The centerpiece of Willard Mitt Romney's plan to create jobs is his tax cut plan (for the rich, which he calls "job creators"). I have discussed this in the past. Giving the rich more money won't create new jobs or we would already be rolling in new jobs, because the rich (and the corporations) are already making record profits and sitting on huge piles of cash. Jobs are created when there is an increased demand for new products and/or services, and the only way to create that demand is to put more money in the hands of the masses (the working and middle classes, who will spend that new money instead of stuffing it into an already-bulging bank account).
My belief is that cutting taxes will do nothing to create new jobs. Now it looks like an economist agrees with that assessment -- and it's not a left-wing economist, but one from the right. It is Bruce Bartlett (pictured above), who was a senior economic advisor for President Ronald Reagan. Bartlett notes that Reagan tried to spur job growth by cutting taxes in 1986, and it simply did not work. Here are his exact words:
Real gross domestic product growth was about the same after the 1986 act took effect in 1987 as it was before, and tax reform obviously did nothing to forestall the 1990-91 recession. Unemployment fell, but it had been trending downward before tax reform, and the 1986 act probably had nothing to do with it. Within a couple of years it was trending upward again.

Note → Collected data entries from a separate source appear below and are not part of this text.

(** A budget of two retries: two passes raise, the third gives an incomplete
    record that is written. *)
Definition flaky_site : RecipeScraper.site :=
  fun n => match n with
           | 0%nat | 1%nat => RecipeScraper.Raises
           | _ => RecipeScraper.Parsed
                    (Recipe.mk Py.VNone Py.VNone Py.VNone Py.VNone Py.VNone Py.VNone
                               (Py.VList []) (Py.VList []) (Py.VList []) (Py.VList [])
                               (Py.VDict [])) false
           end.


(** The third pass of [flaky_site] is the last: the download succeeds, the
    warning is logged and the record is on disk. *)
Example flaky_download :
  let cfg := mkConfig default_state_file SKIP_EXISTING [] 2 10 in
  let w := @RecipeScraper.mkWorld text_lib (mkDisk true ∅)
             (ScrapeState.empty epoch) no_stats [] 0 in
  let r := RecipeScraper._download_recipe cfg flaky_site (Py.lit "r1") w in
  r.1 = true /\ RecipeScraper.fetches r.2 = 3%nat
  /\ RecipeScraper.WarningEmpty (Py.lit "r1") ∈ RecipeScraper.log r.2
  /\ StateManager.recipe_exists (RecipeScraper.disk r.2) (Py.lit "r1") = true.
Proof.
  cbn zeta. split; [|split; [|split]]; try (vm_compute; reflexivity).
  vm_compute. do 5 right. left.
Qed.

(** ** A run on an explicit list of identifiers *)

Section Specific.
Context `{PyLib}.
Import Py RecipeScraper.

By the mid-1990s, it was the consensus view of economists that the Tax Reform Act of 1986 had little, if any, impact on growth. [...]Compositional changes in income are not unimportant and may be worth the effort of doing tax reform, even if there is no growth effect whatsoever. For example, it may improve fairness, simplicity and tax administration. But it appears that even in a best-case scenario in which the top rate comes down a lot – the 1986 act lowered the top rate 22 percentage points from 50 percent – the real economic effects are at best very modest.
It didn't work because it did not increase demand, which as I have said, is the only thing that spurs new job creation (because new workers are needed to meet the increased demand for more products or services). Any employer would be foolish to hire new workers that are not needed -- no matter how much more tax money he is allowed to keep. Why should we expect cutting taxes to magically create jobs in 2013, when it did not do so in 1986 (when taxes were higher than they are now)?